Gerhard Ellner erinnerte an die Möglichkeit, eine 30 km/h-Zone einzurichten. Nach Vorschlag von Zweitem Bürgermeister Thomas Motschenbacher (CSU) solle dies für alle Straßen geprüft werden, außer den Kreisstraßen, wobei der Erste Bürgermeister nachfragte: "Innerhalb der Grenzen des ganzen Gemeindegebietes?" Hier erinnerte Ellner daran, dass bei einer 30er-Zone "rechts vor links" gelte. Da läge dann das Problem bei den Bergstraßen, so Bürgermeister Günther: "Vorfahrt gewähren ist im Winter bei Glatteis für die von oben Kommenden sehr schwer einzuhalten."

Für und Wider

Als weitere Möglichkeit schlug Michaela Batz die Verlegung von Gummi-Matten vor. Allerdings seien diese, so Bürgermeister Günther, für den Schwerlastverkehr nicht geeignet und müssten ständig ausgetauscht werden. Auf die Anregung der Gemeinderätin zu einer Straßenverengung folgte der Einwand von Gerhard Ellner, dass dann wiederum die Mähdrescher behindert wären.

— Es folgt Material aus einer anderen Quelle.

(** * Progress service: points, badges, streaks and analytics

    A shallow embedding of the gamification and analytics core of the
    progress service:

    - [app/gamification/points_engine.py]  ([PointsEngine])
    - [app/gamification/badge_engine.py]   ([BadgeEngine])
    - [app/routers/gamification.py]        (the points and streak endpoints)
    - [app/analytics/analytics_engine.py]  ([AnalyticsEngine])
    - [app/notifications/notification_engine.py]  (the rules of [NotificationEngine])
    - [app/models/gamification.py], [app/models/progress.py]  (the rows)

    Integers are [Z]; the arguments of the two float helpers of the
    analytics engine are read as the exact numbers they stand for ([Q]), and
    the other float operations are an interface of which nothing is assumed;
    calendar dates follow [datetime.date]; tables with a unique key are
    finite maps ([gmap]) keyed by it; the database session is an explicit
    state with a committed store, a transaction view and a plan of injected
    persistence failures. *)

From Stdlib Require Import ZArith QArith Qround Qminmax Lia Lqa.
From stdpp Require Import gmap strings list.

Local Open Scope Z_scope.

(** ** Exceptions and results *)

Inductive exn : Type :=
| DBError (code : nat)       (* a failure raised by the storage layer *)
| ValueError                 (* math domain error, invalid date field *)
| OverflowError              (* date value out of range *)
| TypeError                  (* comparison of a non-number *)
| AttributeError             (* an attribute the class does not have *)
| HTTPException (status : Z).

Inductive result (A : Type) : Type :=
| Ok (a : A)
| Raise (e : exn).
Arguments Ok {A} a.
Arguments Raise {A} e.

(** ** [datetime.date] *)

Module PyDate.

Record date : Type := mkdate { year : Z; month : Z; day : Z }.

Definition MINYEAR : Z := 1.
Definition MAXYEAR : Z := 9999.

Definition is_leap (y : Z) : bool :=
  (y mod 4 =? 0) && (negb (y mod 100 =? 0) || (y mod 400 =? 0)).

Definition days_in_month (y m : Z) : Z :=
  if (m =? 2) && is_leap y then 29
  else match m with
       | 1 => 31 | 2 => 28 | 3 => 31 | 4 => 30 | 5 => 31 | 6 => 30
       | 7 => 31 | 8 => 31 | 9 => 30 | 10 => 31 | 11 => 30 | 12 => 31
       | _ => -1
       end.

Definition days_before_year (y : Z) : Z :=
  let p := y - 1 in p * 365 + p / 4 - p / 100 + p / 400.

Definition days_before_month (y m : Z) : Z :=
  match m with
  | 1 => 0 | 2 => 31 | 3 => 59 | 4 => 90 | 5 => 120 | 6 => 151
  | 7 => 181 | 8 => 212 | 9 => 243 | 10 => 273 | 11 => 304 | 12 => 334
  | _ => -1
  end + (if (2 <? m) && is_leap y then 1 else 0).

(** The check of the [date] constructor. *)
Definition valid (d : date) : bool :=
  (MINYEAR <=? year d) && (year d <=? MAXYEAR) &&
  (1 <=? month d) && (month d <=? 12) &&
  (1 <=? day d) && (day d <=? days_in_month (year d) (month d)).

Definition toordinal (d : date) : Z :=
  days_before_year (year d) + days_before_month (year d) (month d) + day d.

(** [date.max.toordinal()], the ordinal of 9999-12-31. *)
Definition MAXORDINAL : Z := 3652059.

(** Monday is 0, Sunday is 6. *)
Definition weekday (d : date) : Z := (toordinal d + 6) mod 7.

(** [d.replace(day=n)]: the constructor runs again on the new fields. *)
Definition replace_day (d : date) (n : Z) : result date :=
  let d' := mkdate (year d) (month d) n in
  if valid d' then Ok d' else Raise ValueError.

(** Dates compare as their (year, month, day) triples. *)
Definition lt (a b : date) : bool :=
  (year a <? year b)
  || ((year a =? year b)
      && ((month a <? month b)
          || ((month a =? month b) && (day a <? day b)))).

Definition eqb (a b : date) : bool :=
  (year a =? year b) && (month a =? month b) && (day a =? day b).

(** The day after and the day before, in the proleptic Gregorian
    calendar. *)
Definition next_day (d : date) : date :=
  if day d <? days_in_month (year d) (month d)
  then mkdate (year d) (month d) (day d + 1)
  else if month d <? 12
       then mkdate (year d) (month d + 1) 1
       else mkdate (year d + 1) 1 1.

Definition prev_day (d : date) : date :=
  if 1 <? day d
  then mkdate (year d) (month d) (day d - 1)
  else if 1 <? month d
       then mkdate (year d) (month d - 1) (days_in_month (year d) (month d - 1))
       else mkdate (year d - 1) 12 31.

(** [d + timedelta(days=k)]: the result's ordinal is [toordinal d + k];
    outside [1 .. MAXORDINAL] the addition raises [OverflowError].  The
    date with that ordinal is reached by stepping day by day. *)
Definition add_days (d : date) (k : Z) : result date :=
  let o := toordinal d + k in
  if (0 <? o) && (o <=? MAXORDINAL)
  then Ok (if 0 <=? k
           then Nat.iter (Z.to_nat k) next_day d
           else Nat.iter (Z.to_nat (- k)) prev_day d)
  else Raise OverflowError.

(** [d - timedelta(days=k)] *)
Definition sub_days (d : date) (k : Z) : result date := add_days d (- k).

End PyDate.

(** ** Rows of the tables ([app/models])

    Primary keys generated by [uuid4] are left out; a table that declares a
    unique key is a finite map from that key to its row. *)

Module Points.
Record t : Type := mk {
  student_id : string;
  total_points : Z;
  current_level : Z;
  points_to_next_level : Z;
  lifetime_points : Z
}.
(** [Points(student_id=...)] once the column defaults are filled in. *)
Definition default (sid : string) : t := mk sid 0 1 100 0.
End Points.

Module PointHistory.
Record t : Type := mk {
  student_id : string;
  points_awarded : Z;
  reason : string;
  concept_id : option string;
  awarded_at : Z
}.
End PointHistory.

Module Badge.
Record t : Type := mk {
  id : string;
  name : string;
  description : string;
  icon_url : option string;
  points_value : Z;
  is_active : bool
}.
End Badge.

Module UserBadge.
Record t : Type := mk {
  student_id : string;
  badge_id : string;
  earned_at : Z
}.
End UserBadge.

Module Streak.
Record t : Type := mk {
  student_id : string;
  current_streak : Z;
  longest_streak : Z;
  last_activity_date : option PyDate.date;
  streak_started_date : option PyDate.date;
  total_active_days : Z
}.
End Streak.

(** The columns of [ConceptProgress] ([app/models/progress.py]), without the
    generated keys and the two score columns, which no query embedded here
    reads.  Timestamps are seconds. *)
Module ConceptProgress.
Record t : Type := mk {
  student_id : string;
  concept_id : string;
  status : string;
  attempts : Z;
  time_spent : Z;
  started_at : option Z;
  completed_at : option Z;
  mastered_at : option Z;
  last_accessed : option Z
}.
End ConceptProgress.

Module ProgressStatus.
Definition NOT_STARTED : string := "not_started".
Definition IN_PROGRESS : string := "in_progress".
Definition COMPLETED : string := "completed".
Definition MASTERED : string := "mastered".
End ProgressStatus.

(** ** The database and the session *)

Record Db : Type := mkDb {
  points : gmap string Points.t;                      (* unique student_id *)
  point_history : list PointHistory.t;
  badges : list Badge.t;
  user_badges : gmap (string * string) UserBadge.t;   (* unique (student_id, badge_id) *)
  streaks : gmap string Streak.t;                     (* unique student_id *)
  concept_progress : list ConceptProgress.t
}.

Definition empty_db : Db := mkDb ∅ [] [] ∅ ∅ [].

Definition set_points (f : gmap string Points.t -> gmap string Points.t) (db : Db) : Db :=
  mkDb (f (points db)) (point_history db) (badges db) (user_badges db)
       (streaks db) (concept_progress db).

Definition set_point_history (f : list PointHistory.t -> list PointHistory.t) (db : Db) : Db :=
  mkDb (points db) (f (point_history db)) (badges db) (user_badges db)
       (streaks db) (concept_progress db).

Definition set_user_badges
    (f : gmap (string * string) UserBadge.t -> gmap (string * string) UserBadge.t)
    (db : Db) : Db :=
  mkDb (points db) (point_history db) (badges db) (f (user_badges db))
       (streaks db) (concept_progress db).

Definition set_streaks (f : gmap string Streak.t -> gmap string Streak.t) (db : Db) : Db :=
  mkDb (points db) (point_history db) (badges db) (user_badges db)
       (f (streaks db)) (concept_progress db).

(** A session holds the durable store ([committed]), the view of the open
    transaction ([txn]: the durable store plus every pending change), the
    outcome of the storage calls still to come ([faults]: [Some e] makes the
    next call raise [e]), and the clock readings [datetime.utcnow()] and
    [date.today()]. *)
Record Session : Type := mkSession {
  committed : Db;
  txn : Db;
  faults : list (option exn);
  utcnow : Z;
  today : PyDate.date
}.

Definition with_txn (f : Db -> Db) (s : Session) : Session :=
  mkSession (committed s) (f (txn s)) (faults s) (utcnow s) (today s).

Definition with_committed (db : Db) (s : Session) : Session :=
  mkSession db (txn s) (faults s) (utcnow s) (today s).

Definition with_faults (fs : list (option exn)) (s : Session) : Session :=
  mkSession (committed s) (txn s) fs (utcnow s) (today s).

(** Code that reads and writes the session and may raise. *)
Definition M (A : Type) : Type := Session -> result A * Session.

Definition ret {A} (a : A) : M A := fun s => (Ok a, s).

Definition raise {A} (e : exn) : M A := fun s => (Raise e, s).

Definition lift {A} (r : result A) : M A := fun s => (r, s).

Definition bind {A B} (m : M A) (k : A -> M B) : M B :=
  fun s => match m s with
           | (Ok a, s') => k a s'
           | (Raise e, s') => (Raise e, s')
           end.

(** [try: body except Exception as e: handler] *)
Definition try_except {A} (body : M A) (handler : exn -> M A) : M A :=
  fun s => match body s with
           | (Ok a, s') => (Ok a, s')
           | (Raise e, s') => handler e s'
           end.

Notation "'let!' x ':=' m 'in' k" := (bind m (fun x => k))
  (at level 10, x name, m at level 100, k at level 200).
Notation "'run!' m 'in' k" := (bind m (fun _ => k))
  (at level 10, m at level 100, k at level 200).

Definition get_utcnow : M Z := fun s => (Ok (utcnow s), s).
Definition get_today : M PyDate.date := fun s => (Ok (today s), s).

(** One call into the storage layer: it consumes the next planned outcome. *)
Definition db_step : M unit :=
  fun s => match faults s with
           | Some e :: fs => (Raise e, with_faults fs s)
           | None :: fs => (Ok tt, with_faults fs s)
           | [] => (Ok tt, s)
           end.

(** [await db.execute(select(...))]: the query sees the transaction view. *)
Definition db_execute {A} (q : Db -> A) : M A :=
  run! db_step in fun s => (Ok (q (txn s)), s).

(** [db.add(obj)] and attribute assignment on a loaded row: recorded by the
    unit of work, no storage call. *)
Definition db_update (f : Db -> Db) : M unit :=
  fun s => (Ok tt, with_txn f s).

Definition db_flush : M unit := db_step.

Definition db_refresh : M unit := db_step.

(** [await db.commit()]: on success the transaction view becomes durable. *)
Definition db_commit : M unit :=
  run! db_step in fun s => (Ok tt, with_committed (txn s) s).

(** [await db.rollback()]: every pending change is dropped.  The rollback
    itself is taken to succeed. *)
Definition db_rollback : M unit :=
  fun s => (Ok tt, with_txn (fun _ => committed s) s).

(** ** Points engine ([app/gamification/points_engine.py]) *)

Module PointsEngine.

(** [int(math.sqrt(total_points / 100)) + 1].  The quotient and the root
    are floats in the source.  For a total that fits the 32-bit [Integer]
    column a quotient that is a perfect square is computed exactly, as is its
    root, and any other root is at least 1e-6 away from the next integer,
    far more than the two roundings can move it; so the truncated root is the
    integer square root of the integer quotient. *)
Definition level_for (total : Z) : Z := Z.sqrt (total / 100) + 1.

(** [_check_level_up]: returns the flag and the mutated row;
    [math.sqrt] raises [ValueError] on a negative argument. *)
Definition _check_level_up (p : Points.t) : result (bool * Points.t) :=
  if Points.total_points p <? 0 then Raise ValueError
  else
    let new_level := level_for (Points.total_points p) in
    if Points.current_level p <? new_level
    then Ok (true,
             Points.mk (Points.student_id p) (Points.total_points p)
               new_level
               (new_level ^ 2 * 100 - Points.total_points p)
               (Points.lifetime_points p))
    else Ok (false,
             Points.mk (Points.student_id p) (Points.total_points p)
               (Points.current_level p)
               (Points.current_level p ^ 2 * 100 - Points.total_points p)
               (Points.lifetime_points p)).

(** [p.total_points += pts; p.lifetime_points += pts] *)
Definition credited (p : Points.t) (pts : Z) : Points.t :=
  Points.mk (Points.student_id p) (Points.total_points p + pts)
    (Points.current_level p) (Points.points_to_next_level p)
    (Points.lifetime_points p + pts).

Das Anbringen eines Spiegels - wohl die einfachste Möglichkeit - wäre mit viel Geld verbunden, jedoch würden dann weitere Anwohner zur Ausfahrt aus ihrem Grundstück einen Antrag auf einen solchen stellen, wie Thomas Motschenbacher (CSU) einwarf. Im Winter seien diese jedoch meist angelaufen und vereist, kam ein erneuter Einwand von Bürgermeister Günther. So erhielt der Ratsvorsitzende den Auftrag, abklären zu lassen, unter welchen Voraussetzungen das Einrichten einer 30er-Zone im Gemeindegebiet möglich sei. In der Zwischenzeit wolle er sich darum kümmern, vom Landkreis ein Geschwindigkeitsmessgerät auszuleihen, denn seiner Beobachtung nach "fahren viele den Berg runter wie die Henker".